Top of DATA EXCERPTS

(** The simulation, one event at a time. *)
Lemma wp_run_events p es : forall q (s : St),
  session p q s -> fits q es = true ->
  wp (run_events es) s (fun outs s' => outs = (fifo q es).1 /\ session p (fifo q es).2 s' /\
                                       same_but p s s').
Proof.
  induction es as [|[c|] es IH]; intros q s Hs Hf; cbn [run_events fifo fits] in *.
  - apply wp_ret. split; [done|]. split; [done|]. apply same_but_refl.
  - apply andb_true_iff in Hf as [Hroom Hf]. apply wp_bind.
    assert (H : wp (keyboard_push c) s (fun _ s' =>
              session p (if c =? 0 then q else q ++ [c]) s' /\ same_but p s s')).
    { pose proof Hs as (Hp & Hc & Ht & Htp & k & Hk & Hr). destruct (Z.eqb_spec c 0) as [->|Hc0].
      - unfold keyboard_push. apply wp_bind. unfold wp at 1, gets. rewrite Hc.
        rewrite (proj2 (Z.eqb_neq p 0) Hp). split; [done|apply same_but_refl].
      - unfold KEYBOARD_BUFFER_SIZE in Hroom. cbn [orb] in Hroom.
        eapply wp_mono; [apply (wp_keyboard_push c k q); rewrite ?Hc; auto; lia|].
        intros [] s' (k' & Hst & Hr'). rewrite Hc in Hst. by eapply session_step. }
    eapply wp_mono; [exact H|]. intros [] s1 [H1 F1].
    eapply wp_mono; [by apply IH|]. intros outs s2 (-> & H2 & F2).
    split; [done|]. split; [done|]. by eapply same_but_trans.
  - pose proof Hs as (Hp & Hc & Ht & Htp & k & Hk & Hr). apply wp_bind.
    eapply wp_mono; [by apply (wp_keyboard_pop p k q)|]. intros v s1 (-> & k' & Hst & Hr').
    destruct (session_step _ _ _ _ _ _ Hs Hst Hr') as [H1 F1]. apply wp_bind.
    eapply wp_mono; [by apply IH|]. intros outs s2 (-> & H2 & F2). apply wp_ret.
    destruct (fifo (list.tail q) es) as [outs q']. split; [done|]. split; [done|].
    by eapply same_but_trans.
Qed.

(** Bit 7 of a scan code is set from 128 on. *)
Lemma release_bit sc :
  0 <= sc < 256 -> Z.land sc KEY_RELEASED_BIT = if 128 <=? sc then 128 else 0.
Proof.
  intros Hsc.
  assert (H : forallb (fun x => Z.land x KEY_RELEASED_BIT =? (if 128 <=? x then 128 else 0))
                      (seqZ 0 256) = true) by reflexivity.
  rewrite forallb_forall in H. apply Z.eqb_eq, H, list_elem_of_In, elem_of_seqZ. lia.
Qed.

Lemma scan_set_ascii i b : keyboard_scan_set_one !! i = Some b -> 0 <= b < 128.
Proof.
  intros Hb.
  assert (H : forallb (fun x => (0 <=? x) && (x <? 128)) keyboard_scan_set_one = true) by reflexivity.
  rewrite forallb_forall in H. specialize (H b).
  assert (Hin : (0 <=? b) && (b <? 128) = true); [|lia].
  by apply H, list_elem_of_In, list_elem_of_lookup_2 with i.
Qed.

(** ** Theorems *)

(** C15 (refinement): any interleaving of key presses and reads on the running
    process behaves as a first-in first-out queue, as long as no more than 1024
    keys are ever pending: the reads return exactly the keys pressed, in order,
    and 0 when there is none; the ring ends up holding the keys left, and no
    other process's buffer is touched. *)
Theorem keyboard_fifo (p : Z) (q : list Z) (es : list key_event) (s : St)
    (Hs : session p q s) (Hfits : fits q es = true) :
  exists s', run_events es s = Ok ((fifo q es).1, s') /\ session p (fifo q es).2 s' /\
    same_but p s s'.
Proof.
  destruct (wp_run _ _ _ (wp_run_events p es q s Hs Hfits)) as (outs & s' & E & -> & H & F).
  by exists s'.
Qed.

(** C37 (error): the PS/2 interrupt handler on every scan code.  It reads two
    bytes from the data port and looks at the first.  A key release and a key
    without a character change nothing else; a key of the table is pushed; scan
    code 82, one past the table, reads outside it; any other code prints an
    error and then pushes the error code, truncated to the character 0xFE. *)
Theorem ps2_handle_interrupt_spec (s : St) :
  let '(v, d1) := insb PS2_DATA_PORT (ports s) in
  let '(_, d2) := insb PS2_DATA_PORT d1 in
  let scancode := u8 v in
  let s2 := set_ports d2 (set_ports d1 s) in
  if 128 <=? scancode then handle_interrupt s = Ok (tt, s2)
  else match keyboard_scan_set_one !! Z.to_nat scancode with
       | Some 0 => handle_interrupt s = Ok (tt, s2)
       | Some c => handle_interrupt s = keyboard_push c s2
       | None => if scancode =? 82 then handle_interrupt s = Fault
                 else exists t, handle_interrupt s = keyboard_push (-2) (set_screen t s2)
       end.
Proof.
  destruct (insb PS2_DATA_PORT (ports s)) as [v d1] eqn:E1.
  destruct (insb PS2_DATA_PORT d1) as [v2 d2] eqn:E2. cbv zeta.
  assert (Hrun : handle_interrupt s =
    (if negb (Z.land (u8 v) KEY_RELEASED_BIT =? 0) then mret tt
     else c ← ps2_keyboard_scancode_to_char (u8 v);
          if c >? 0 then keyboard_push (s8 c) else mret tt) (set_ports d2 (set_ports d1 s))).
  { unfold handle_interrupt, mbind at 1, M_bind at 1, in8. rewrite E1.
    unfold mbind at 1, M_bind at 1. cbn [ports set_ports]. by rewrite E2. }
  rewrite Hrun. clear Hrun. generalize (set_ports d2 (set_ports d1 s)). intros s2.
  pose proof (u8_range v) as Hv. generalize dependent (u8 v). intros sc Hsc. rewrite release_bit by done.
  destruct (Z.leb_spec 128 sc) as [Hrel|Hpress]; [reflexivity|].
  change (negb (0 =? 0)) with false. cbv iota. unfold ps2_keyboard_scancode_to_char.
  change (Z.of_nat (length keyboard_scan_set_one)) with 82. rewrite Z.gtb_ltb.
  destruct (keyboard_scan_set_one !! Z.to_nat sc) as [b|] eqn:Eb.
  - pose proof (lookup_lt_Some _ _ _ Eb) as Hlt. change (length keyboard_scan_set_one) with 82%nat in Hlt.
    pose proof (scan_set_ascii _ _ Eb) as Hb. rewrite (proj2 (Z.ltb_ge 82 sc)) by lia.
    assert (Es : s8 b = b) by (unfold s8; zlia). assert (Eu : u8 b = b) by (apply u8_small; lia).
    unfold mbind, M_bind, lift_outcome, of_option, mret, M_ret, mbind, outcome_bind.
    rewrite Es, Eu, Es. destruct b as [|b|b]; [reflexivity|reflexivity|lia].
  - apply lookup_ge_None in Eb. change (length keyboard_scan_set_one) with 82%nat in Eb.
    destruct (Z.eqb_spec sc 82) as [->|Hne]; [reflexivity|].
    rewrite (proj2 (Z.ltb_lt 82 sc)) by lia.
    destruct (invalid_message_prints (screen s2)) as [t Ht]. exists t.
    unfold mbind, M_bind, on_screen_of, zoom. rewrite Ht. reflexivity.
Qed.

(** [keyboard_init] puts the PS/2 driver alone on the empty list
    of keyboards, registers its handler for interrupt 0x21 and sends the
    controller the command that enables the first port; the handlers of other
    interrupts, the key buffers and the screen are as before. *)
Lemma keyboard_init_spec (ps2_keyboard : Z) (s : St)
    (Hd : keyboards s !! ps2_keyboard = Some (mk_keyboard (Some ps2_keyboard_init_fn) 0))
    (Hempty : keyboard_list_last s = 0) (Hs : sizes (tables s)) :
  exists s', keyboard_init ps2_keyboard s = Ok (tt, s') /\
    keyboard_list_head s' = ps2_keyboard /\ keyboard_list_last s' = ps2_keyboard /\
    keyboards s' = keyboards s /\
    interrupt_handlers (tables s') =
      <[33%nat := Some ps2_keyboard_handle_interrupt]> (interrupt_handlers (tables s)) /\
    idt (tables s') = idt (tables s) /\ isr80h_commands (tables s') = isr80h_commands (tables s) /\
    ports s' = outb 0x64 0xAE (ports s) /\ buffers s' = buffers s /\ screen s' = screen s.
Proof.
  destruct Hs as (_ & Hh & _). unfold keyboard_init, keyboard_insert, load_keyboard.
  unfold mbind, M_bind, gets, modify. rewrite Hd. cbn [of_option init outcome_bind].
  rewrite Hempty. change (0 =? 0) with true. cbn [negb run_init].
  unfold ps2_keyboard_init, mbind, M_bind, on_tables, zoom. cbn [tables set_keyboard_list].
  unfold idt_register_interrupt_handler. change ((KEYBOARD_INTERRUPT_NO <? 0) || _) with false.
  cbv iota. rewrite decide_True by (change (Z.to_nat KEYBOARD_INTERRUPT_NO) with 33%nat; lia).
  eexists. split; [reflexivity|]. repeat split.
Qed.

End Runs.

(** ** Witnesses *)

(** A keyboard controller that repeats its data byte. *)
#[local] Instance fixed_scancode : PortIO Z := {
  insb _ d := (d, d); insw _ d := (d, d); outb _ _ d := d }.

Bottom of DATA EXCERPTS

_TASK REQUIREMENTS:_
Out of the listing above, reproduce exactly the lines from the one with "(** C15 (refinement): any" up to and including the one with "and 0 when there".

_SOLUTION FOR THIS PROBLEM:_
(** C15 (refinement): any interleaving of key presses and reads on the running
    process behaves as a first-in first-out queue, as long as no more than 1024
    keys are ever pending: the reads return exactly the keys pressed, in order,
    and 0 when there is none; the ring ends up holding the keys left, and no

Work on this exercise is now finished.